從結果來看,蜈蚣區在這次參與式預算的表現相當不錯。就參與的規模來說,第一次舉辦就有接近120位的民眾參加住民大會,有超過800位民眾參與公民投票。就區域範圍來說,雖然只有區內幾個里聯合舉辦,但相較於世界或台灣其他縣市的經驗,這樣的參與情況可說是名列前茅。預算的分配在很大的程度上是雪中送炭,因為獲得第一高票的方案竟然是人口最少、老化最嚴重的水州社區,里長阿水說,社區只有他一部車,年長者投票還得靠他來來回回的載,所以也載不了多少居民出來。阿水認為,這樣的結果某種程度是因為他從整體的角度提案,告訴大家雖然建設是在水州社區,卻是對各個里的居民都有幫助。蜈蚣區公所甚至還整合獲選的方案,向中央政府申請經費,因為有公民審議的基礎,獲得超過千萬的經費補助。當然,獲得這樣的成果並非全然是作者的功勞,但是如果作者沒有取得陌生人的地位,民眾的參與、社區的合作、預算的重分配,乃至於包容性認同的形成,可能就不會發生。安珀和海倫的對照經驗,正好可以說明當參與式預算的組織者無法成為陌生人時會面臨的困境。

 

蜈蚣區的在地人

安珀和海倫是蜈蚣區參與式預算的承辦,理論上與在地密切關係是動員民眾參與的最佳人選,然而由於這樣的包袱,使得安珀和海倫的組織策略始終是向在地傾斜,無法突出本身作為一個超然組織者的角色。這樣的結果,固然一部分來自於他們與地方的強力連結,使他們較容易陷入在地的泥淖,但是我們也可以看到安珀和海倫缺乏足夠的意願與能力,讓他們能夠突顯遠的社會關係。首先,他們缺乏對於參與式預算足夠的知識與經驗,可以化解社區領袖的疑慮,反而將審議社造看成是原來社造的擴大,以過去的社造經驗經營參與式預算,其次,如同海倫指出「公所主管就是很在乎里長和社區發展協會理事長的反應」,降低他們維護參與式預算原意的動機,而以安撫社區領袖為主要策略,此外,他們公所承辦的職務較難讓他們對於社區領袖具有直接的影響力。因此,他們始終無法突出自己作為參與式預算組織者的身分,採取合併性的展演勝過區隔性的展演,而被社區領袖視為在地的公所人員。

 

權力的施展需要展演

講到這裡,有讀者可能認為,本文作者之所以能夠組織一個運作良好的參與式預算,並非是他之於社區的陌生人性質,而是因為「他是一位由文化部派遣到地方輔導參與式預算的北部大學老師」。然而,如Goffman在日常生活的自我表演中所言,「任何一種權力,都需要以能夠展示它的有效手段作為外衣,而權力會因為它如何被戲劇化而產生不同的效果」。
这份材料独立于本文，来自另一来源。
(* ===== verification/PerStageReceiver.v ===== *)
(** * The receiver store of routed tasks

    Models prsm/settlement/per_stage_receiver_store.py up to its commit driver: the
    staged record and its JSON form, the store (an instance of Retention.v), the
    ingest that stages a routed task only when its gate authorizes it, and the
    parser of delivery requests. *)
From Stdlib Require Import ZArith Lia QArith.
From S2P Require Import PyStd.
From S2P Require Import Externals.
From S2P Require Import Receipt.
From S2P Require Import Attestation.
From S2P Require Import Merkle.
From S2P Require Import Published.
From S2P Require Import Effects.
From S2P Require Import Payment.
From S2P Require Import PerStageSplit.
From S2P Require Import PerStageAuth.
From S2P Require Import Retention.
From S2P Require Import Prelude.

#[local] Open Scope string_scope.
#[local] Open Scope list_scope.
#[local] Open Scope Z_scope.

Record StagedSettlementTask : Type := {
  st_task : PerStageSettlementTask;
  st_payees : payee_set;
  st_staged_at : Z
}.

Definition staged_escrow_id (t : StagedSettlementTask) : string :=
  local_escrow_id (task_batched_receipt (st_task t)).

Definition StagedSettlementTask_to_dict (t : StagedSettlementTask) : json :=
  JObj [("task", PerStageSettlementTask_to_dict (st_task t));
        ("payees", JArr ((λ p : string * Z, JArr [JStr p.1; JStr (str_of_int p.2)]) <$> st_payees t));
        ("staged_at", JInt (st_staged_at t))].

(** Iterating a JSON value: the keys of an object, the characters of a text. *)
Definition py_iter (j : json) : result (list json) :=
  match j with
  | JArr l => Ok l
  | JObj o => Ok (JStr <$> dict_keys o)
  | JStr s => Ok ((λ c, JStr (String c EmptyString)) <$> list_ascii_of_string s)
  | _ => Err TypeError
  end.

Section Receiver.
Context (str_of_container : json → string).   (* [str()] of a list or a dict *)

(** [(str(p), int(s))] for an item that unpacks to two values. *)
Definition payee_of_json (item : json) : result (string * Z) :=
  l ← py_iter item;
  match l with
  | [p; s] => v ← int_of_json s; Ok (format_json str_of_container p, v)
  | _ => Err ValueError
  end.

Definition StagedSettlementTask_from_dict (d : json) : result StagedSettlementTask :=
  t ← jget "task" d ≫= PerStageSettlementTask_from_dict str_of_container;
  raw ← jget "payees" d ≫= py_iter;
  ps ← result_mapM payee_of_json raw;
  a ← jget "staged_at" d ≫= int_of_json;
  Ok {| st_task := t; st_payees := ps; st_staged_at := a |}.

(** ** PerStageReceiverStore *)

#[local] Instance staged_entry : RetentionEntry StagedSettlementTask := {|
  entry_key := staged_escrow_id;
  entry_stamp := st_staged_at;
  entry_to_dict := StagedSettlementTask_to_dict;
  entry_from_dict := StagedSettlementTask_from_dict;
  entry_loads := λ t, str_nonempty (staged_escrow_id t);
  entries_field := "staged"
|}.

Definition PerStageReceiverStore : Type := Retained StagedSettlementTask.

(** The record of [stage], at clock [t]. *)
Definition stage_record (task : PerStageSettlementTask) (payees : payee_set) (t : Z)
  : result (list StagedSettlementTask) :=
  let rec := {| st_task := task; st_payees := payees; st_staged_at := t |} in
  if negb (str_nonempty (staged_escrow_id rec)) then Err ValueError else Ok [rec].

Definition stage (task : PerStageSettlementTask) (payees : payee_set)
  : store_method StagedSettlementTask (list StagedSettlementTask) :=
  retain_stamped (stage_record task payees).

(** ** Ingest *)

Inductive IngestReason : Type :=
| Misrouted | GateRefused (why : Refusal) | StageFailed (e : exn) | AuthorizedStaged.

Record TaskIngestResult : Type := {
  ti_accepted : bool;
  ti_reason : IngestReason;
  ti_local_escrow_id : option string
}.

Definition rejected (why : IngestReason) : TaskIngestResult :=
  {| ti_accepted := false; ti_reason := why; ti_local_escrow_id := None |}.

Context `{Externals, AbiArrays, Eip712}.

(** [now_unix], or the clock. *)
Definition now_or_clock (now_unix : option Q) : store_method StagedSettlementTask Q :=
  match now_unix with Some q => mret q | None => perform (E := retention) Clock end.

Definition ingest_routed_task (task : PerStageSettlementTask) (payees : payee_set)
    (my_node_id : option string) (chain_id : Z) (now_unix : option Q)
  : store_method StagedSettlementTask TaskIngestResult :=
  if match my_node_id with Some me => negb (task_node_id task =? me)%string | None => false end
  then mret (rejected Misrouted)
  else
    now ← now_or_clock now_unix;
    verdict ← lift (verify_routed_settlement_task task payees chain_id now);
    match verdict with
    | Refused why => mret (rejected (GateRefused why))
    | Authorized =>
        r ← try (stage task payees);
        match r with
        | Err e => mret (rejected (StageFailed e))
        | Ok recs => mret {| ti_accepted := true; ti_reason := AuthorizedStaged;
                             ti_local_escrow_id := head (staged_escrow_id <$> recs) |}
        end
    end.

(** [parse_delivery_request] *)
Definition delivered_payee (item : json) : result (string * Z) :=
  match item with
  | JArr [p; s] => v ← rethrow (λ e, is_value_error e || bool_decide (e = TypeError)) ValueError (int_of_json s);
                   Ok (format_json str_of_container p, v)
  | _ => Err ValueError
  end.

Definition parse_delivery_request (body : json) : result (PerStageSettlementTask * payee_set) :=
  match body with
  | JObj o =>
      match get_or_null "task" o, get_or_null "payees" o with
      | JObj task_raw, JArr payees_raw =>
          task ← rethrow (λ _, true) ValueError (PerStageSettlementTask_from_dict str_of_container (JObj task_raw));
          payees ← result_mapM delivered_payee payees_raw;
          Ok (task, payees)
      | _, _ => Err ValueError
      end
  | _ => Err ValueError
  end.
End Receiver.

(** ** The store's records are written and read back unchanged *)

(** A task as the code builds one: its receipt was constructed, and its
    authorization, if any, is not the JSON [null]. *)
Definition task_ok (t : PerStageSettlementTask) : Prop :=
  batched_ok (task_batched_receipt t) ∧ task_authorization t ≠ Some JNull.

Definition staged_ok (t : StagedSettlementTask) : Prop :=
  task_ok (st_task t) ∧ str_nonempty (staged_escrow_id t) = true.

Section Laws.
Context (str_of_container : json → string).

Lemma task_roundtrip t :
  task_ok t → PerStageSettlementTask_from_dict str_of_container (PerStageSettlementTask_to_dict t) = Ok t.
Proof.
  intros [Hb Ha]. unfold PerStageSettlementTask_from_dict, PerStageSettlementTask_to_dict. simpl.
  rewrite int_of_str_of_int. simpl. rewrite batched_receipt_dict_roundtrip by done. simpl.
  destruct t as [? ? ? [a|]]; [|done]. simpl in *. by destruct a.
Qed.

Lemma staged_roundtrip t :
  staged_ok t → StagedSettlementTask_from_dict str_of_container (StagedSettlementTask_to_dict t) = Ok t.
Proof.
  intros [Ht _]. unfold StagedSettlementTask_from_dict, StagedSettlementTask_to_dict. simpl.
  rewrite task_roundtrip by done. simpl.
  assert (result_mapM (payee_of_json str_of_container)
            ((λ p : string * Z, JArr [JStr p.1; JStr (str_of_int p.2)]) <$> st_payees t) = Ok (st_payees t)) as ->.
  { apply result_mapM_Forall2, Forall2_fmap_l, Forall_Forall2_diag, Forall_forall.
    intros [p v] _. unfold payee_of_json. simpl. by rewrite int_of_str_of_int. }
  simpl. by destruct t.
Qed.

#[export] Instance staged_laws :
  @RetentionLaws StagedSettlementTask (staged_entry str_of_container) staged_ok.
Proof. split; [apply staged_roundtrip | by intros t [_ Ht] | done]. Qed.

Lemma stage_call_ok task payees :
  task_ok task →
  @retention_call_ok StagedSettlementTask staged_ok (RetainCall (stage_record task payees)).
Proof.
  intros Ht t recs. unfold stage_record. destruct (str_nonempty _) eqn:Hs; simpl; [|done].
  intros Heq. injection Heq as <-. apply Forall_singleton. by split.
Qed.
End Laws.

(** ** What an ingest does *)

(** The clock reading [now] stands for the argument [now_unix]. *)
Definition reads (now_unix : option Q) (now : Q) : Prop :=
  match now_unix with Some q => now = q | None => True end.

Definition addressed_to (task : PerStageSettlementTask) (my_node_id : option string) : bool :=
  match my_node_id with Some me => (task_node_id task =? me)%string | None => true end.

Section Ingest.
Context `{Externals, AbiArrays, Eip712} (str_of_container : json → string) (max : Z).
#[local] Instance ingest_entry : RetentionEntry StagedSettlementTask := staged_entry str_of_container.
Context (ok : StagedSettlementTask → Prop) {laws : RetentionLaws StagedSettlementTask ok}.

(** What an ingest at gate time [now] does to the store [s] and its file [w]. *)
Definition ingested (task : PerStageSettlementTask) (payees : payee_set) (my_node_id : option string)
    (chain_id : Z) (now : Q) (s : PerStageReceiverStore) (w : file) (r : result TaskIngestResult)
    (s' : PerStageReceiverStore) (w' : file) : Prop :=
  let gate := verify_routed_settlement_task task payees chain_id now in
  let key := local_escrow_id (task_batched_receipt task) in
  match r with
  | Ok res =>
      (ti_accepted res = true ↔
         addressed_to task my_node_id = true ∧ gate = Ok Authorized ∧ str_nonempty key = true) ∧
      if ti_accepted res
      then ∃ t, ti_local_escrow_id res = Some key ∧ sim ok max s' w' ∧
                re_all s' = newest max (without key (re_all s) ++
                              [{| st_task := task; st_payees := payees; st_staged_at := t |}])
      else s' = s ∧ w' = w
  | Err e => s' = s ∧ w' = w ∧ gate = Err e
  end.

Lemma gate_and_stage task payees my_node_id chain_id now s w :
  0 < max → addressed_to task my_node_id = true → sim ok max s w →
  (verify_routed_settlement_task task payees chain_id now = Ok Authorized →
     retention_call_ok ok (RetainCall (stage_record task payees))) →
  wpm (E := retention) retention_exec (file_inv ok max)
    (verdict ← lift (verify_routed_settlement_task task payees chain_id now);
     match verdict with
     | Refused why => mret (rejected (GateRefused why))
     | Authorized =>
         r ← try (stage str_of_container task payees);
         match r with
         | Err e => mret (rejected (StageFailed e))
         | Ok recs => mret {| ti_accepted := true; ti_reason := AuthorizedStaged;
                              ti_local_escrow_id := head (staged_escrow_id <$> recs) |}
         end
     end) (ingested task payees my_node_id chain_id now s w) s w.
Proof.
  intros Hm Haddr Hsim Hok. pose proof (sim_file _ _ _ _ Hsim) as Hi. unfold ingested.
  apply wpm_bind, wpm_lift; [done|].
  destruct (verify_routed_settlement_task task payees chain_id now) as [[|why]|e] eqn:Hv.
  2: { apply wpm_ret; [done|]. simpl. naive_solver. }
  2: done.
  apply wpm_bind, wpm_try. unfold stage. apply (retain_stamped_sim ok max); [done | done | by apply Hok |].
  intros t. unfold stage_record. unfold staged_escrow_id at 1. simpl.
  destruct (str_nonempty (local_escrow_id (task_batched_receipt task))) eqn:Hkey; simpl.
  - intros s' w' Hs' Hall. apply wpm_ret; [by eapply sim_file|]. simpl. split; [naive_solver|]. by exists t.
  - apply wpm_ret; [done|]. simpl. naive_solver.
Qed.

Lemma ingest_sim task payees my_node_id chain_id now_unix s w :
  0 < max → sim ok max s w →
  (∀ now, verify_routed_settlement_task task payees chain_id now = Ok Authorized →
     retention_call_ok ok (RetainCall (stage_record task payees))) →
  wpm (E := retention) retention_exec (file_inv ok max)
    (ingest_routed_task str_of_container task payees my_node_id chain_id now_unix)
    (λ r s' w', ∃ now, reads now_unix now ∧ ingested task payees my_node_id chain_id now s w r s' w') s w.
Proof.
  intros Hm Hsim Hok. pose proof (sim_file _ _ _ _ Hsim) as Hi. unfold ingest_routed_task.
  assert (match my_node_id with Some me => negb (task_node_id task =? me)%string | None => false end =
          negb (addressed_to task my_node_id)) as -> by by destruct my_node_id.
  destruct (addressed_to task my_node_id) eqn:Haddr; simpl.
  2: { apply wpm_ret; [done|]. exists (default 0%Q now_unix). split; [by destruct now_unix|].
       unfold ingested. rewrite Haddr. simpl. naive_solver. }
  unfold now_or_clock. apply wpm_bind. destruct now_unix as [q|].
  - apply wpm_ret; [done|]. eapply wpm_mono; [apply gate_and_stage; eauto|]. intros r s' w' _ Hp. by exists q.
  - apply (wpm_perform (E := retention) retention_exec _ Clock); [done|]. intros now w' ->.
    split; [done|]. eapply wpm_mono; [apply gate_and_stage; eauto|]. intros r s' w' _ Hp. by exists now.
Qed.
End Ingest.

(** A routed task is staged exactly when its gate authorizes it.  An ingest
    accepts when and only when the task is addressed to this node, carries an
    idempotency key and the gate authorizes its payee and share against the payee
    set delivered with it; then the store holds it once, as the newest record,
    with the payee set it was checked against.  Otherwise, also when the gate
    raises, neither the store nor its file has changed. *)
Theorem ingest_exact `{Externals, AbiArrays, Eip712} str_of_container (max : Z) task payees my_node_id chain_id
    now_unix s w :
  0 < max → task_ok task → @sim _ (ingest_entry str_of_container) staged_ok max s w →
  wpm (E := retention) retention_exec (@file_inv _ (ingest_entry str_of_container) staged_ok max)
    (ingest_routed_task str_of_container task payees my_node_id chain_id now_unix)
    (λ r s' w', ∃ now, reads now_unix now ∧
       ingested str_of_container max staged_ok task payees my_node_id chain_id now s w r s' w') s w.
Proof. intros Hm Ht Hsim. apply ingest_sim; [done | done |]. intros now _. by apply stage_call_ok. Qed.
即便作者看似有著客觀權威,作者仍有因為展演失敗而差點失去權威的經驗。為了示範如何主持住民大會,作者親自上場主持了三個多小時,在大會尾聲的投票時,因有兩個案子的內容很接近,他於是詢問在場民眾要不要併案,在民眾同意併案後,作者表示這兩個案子的票會加在一起,但是這個做法不僅失去併案的精神,也容易造成票數的不公。這個失誤引來阿水的嚴重抗議,即便立刻更正,阿水的情緒仍有些激動,認為小里的權利受到傷害;在作者公開道歉與說明之後,加上過往營造的陌生人表現,阿水回歸到原來與作者互動的陌生人模式。這個插曲證明陌生人的地位並不是本質性的,而是需要適當的展演才能產生。

 

結語

參與式預算的運作無疑地受到政治氣候、國家制度和細部規則的限制,組織者是否能取得陌生人的地位卻影響著這些限制如何對於參與式預算的實作產生影響。以打牌做比喻,懂得打牌的玩家可以把不利的排組打得有模有樣,不會打牌的玩家即使一手好牌,都可能在牌局中慘敗。在參與式預算的賽局中,具備陌生人地位的組織者就是一個會打牌的玩家,總是能讓參與式預算的運作往好的方向發展。在推動民主深化的路上,除了環境與制度,如何透過培養行動者適當的社會技能,讓他們能夠藉由恰當的認同工作與他人建立合適的社會關係,讓民主制度建立於適合的社會關係上,將能在很大的程度上化解推動民主改革所遭遇的難題。